Vernon’s Ann.C.C.P. art. 38.08 states in part: “[T]he failure of any defendant to so testify shall not be taken as a circumstance against him, nor shall the same be alluded to or commented on by counsel in the cause.” Where the prosecutor, during voir dire, merely comments on the defendant’s right not to take the stand, and has no way of knowing whether he will or not, there is no error. Campos v. State, 589 S.W.2d 424 (Tex.Cr.App.—1979); McCary v. State, 477 S.W.2d 624 (Tex.Cr.App.—1972). “We have previously held that such a statement does not constitute error in voir dire and cannot be taken at that time as a comment on a subsequent failure of appellant to testify.” Campos v. State, supra at 426. Appellant’s third ground of error is overruled.

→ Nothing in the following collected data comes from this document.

Lemma fold_left_preserve {A B : Type} (P : A -> Prop) (f : A -> B -> A) (l : list B) :
  (forall x a, In a l -> P x -> P (f x a)) -> forall x, P x -> P (fold_left f l x).
Proof.
  induction l as [|b l IH]; simpl; intros Hf x Hx; [exact Hx|].
  apply IH.
  - intros y a Ha. apply Hf. right. exact Ha.
  - apply Hf; [left; reflexivity | exact Hx].
Qed.

Lemma bufAppend_keeps_data (alloc : bufAlloc_t) (b : buf_t) (d : list Byte.byte) :
  bufHasData b = true -> bufHasData (snd (bufAppend alloc b d)) = true.
Proof.
  destruct b as [db bb lb sb]. unfold bufHasData, bufAppend; simpl. intros H.
  destruct db as [p|]; [|discriminate]. apply N.ltb_lt in H.
  destruct (0 <? N.of_nat (length d))%N; [|simpl; apply N.ltb_lt; exact H].
  destruct (sb <? _)%N.
  - destruct (alloc _ _); simpl; apply N.ltb_lt; lia.
  - simpl. apply N.ltb_lt. lia.
Qed.

(** Handler actions that cannot take output away from [c]: no extract
    or clear on an output buffer, no re-registration of [c]. *)
Definition keeps_output (c : Z) (a : action) : Prop :=
  match a with
  | ActOBuf OpExtract | ActOBuf OpClear => False
  | ActAddServerSocket fd => fd <> c
  | _ => True
  end.

(** Handler actions that cannot put output into [c]'s buffer nor
    re-register [c]. *)
Definition adds_no_output (c : Z) (a : action) : Prop :=
  match a with
  | ActOBuf (OpAppend _) => False
  | ActAddServerSocket fd => fd <> c
  | _ => True
  end.

Section Actions.
Variable alloc : bufAlloc_t.
Variable handler : eventContext_t -> server -> list action.

Lemma runAction_keeps_output (c : Z) (ctx : eventContext_t) (w : server) (a : action) :
  keeps_output c a ->
  let w' := runAction alloc ctx w a in
  (c ∈ writeSet w -> c ∈ writeSet w') /\ readSet w ⊆ readSet w' /\
  (bufHasData (oBuf (sockets w c)) = true -> bufHasData (oBuf (sockets w' c)) = true).
Proof.
  intros Hk. destruct a as [op|op|fd|fd]; simpl.
  - destruct (ctxBufs ctx); simpl; [|auto].
    repeat split; auto. destruct (Z.eqb_spec c (cFd ctx)); subst; auto.
  - destruct (ctxBufs ctx); simpl; [|auto].
    repeat split; auto. destruct (Z.eqb_spec c (cFd ctx)); auto.
    subst. destruct op as [d| |]; simpl in Hk; try contradiction.
    apply bufAppend_keeps_data.
  - destruct (serverCloseSocket_sets fd w) as [H1 H2].
    repeat split; [set_solver | set_solver |].
    destruct (serverCloseSocket_sock fd c w) as [-> | ->]; auto.
  - destruct (serverAddServerSocket_other fd c w Hk) as (H1 & H2 & H3).
    rewrite H1, H2. auto.
Qed.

Grounds of error four and five relate to certain testimony of a police officer in response to appellant’s cross-examination. The following exchanges took place between appellant’s counsel and the officer:

“Q. And then while you were down there did you fingerprint him? During your investigation there did you have fingerprints of the defendant?

“A. I personally did not fingerprint him, no.

“Q. Did you have it done or did someone at your direction?

“A. The policy of the Department is if the person has been in the jail previously that they do not take another set of fingerprints.”

Appellant objected to the last answer as being non-responsive and asked for a mistrial on the basis that the last answer im-permissibly injected extraneous offenses into evidence. The objection and the motion for mistrial were overruled. However, the court did instruct the jury not to consider the officer’s last answer.

Later in the same cross-examination the following transpired:

“Q. Do you know how tall the defendant is?

“A. Approximately about the same height.

“Q. Have you got any record to show the height of the defendant in your investigation?

“A. Show what?

“Q. Show the height of the defendant?

“A. Just the back of the mug shot.”

Again appellant’s objection and motion for mistrial were overruled, but the court instructed the jury not to consider the last answer for any purpose.

Appellant contends that the testimony was of such a prejudicial nature as to constitute reversible error. We cannot agree.

An error in asking an improper question or in admitting improper testimony may be generally cured or rendered harmless by a withdrawal of such testimony and an instruction to disregard the same except in extreme cases where it appears that the question or evidence is clearly calculated to inflame the minds of the jury and is of such a character as to suggest the impossibility of withdrawing the impression produced on their minds.

White v. State, 444 S.W.2d 921, 922 (Tex.Cr.App.—1969); Carey v. State, 537 S.W.2d 757 (Tex.Cr.App.—1976); Longoria v. State, 507 S.W.2d 753 (Tex.Cr.App.—1974). We do not find that the testimony in question was clearly calculated to inflame the jury or was of such a nature as to be incurable by instruction. Grounds of error four and five are overruled.

The judgment of the trial court is affirmed.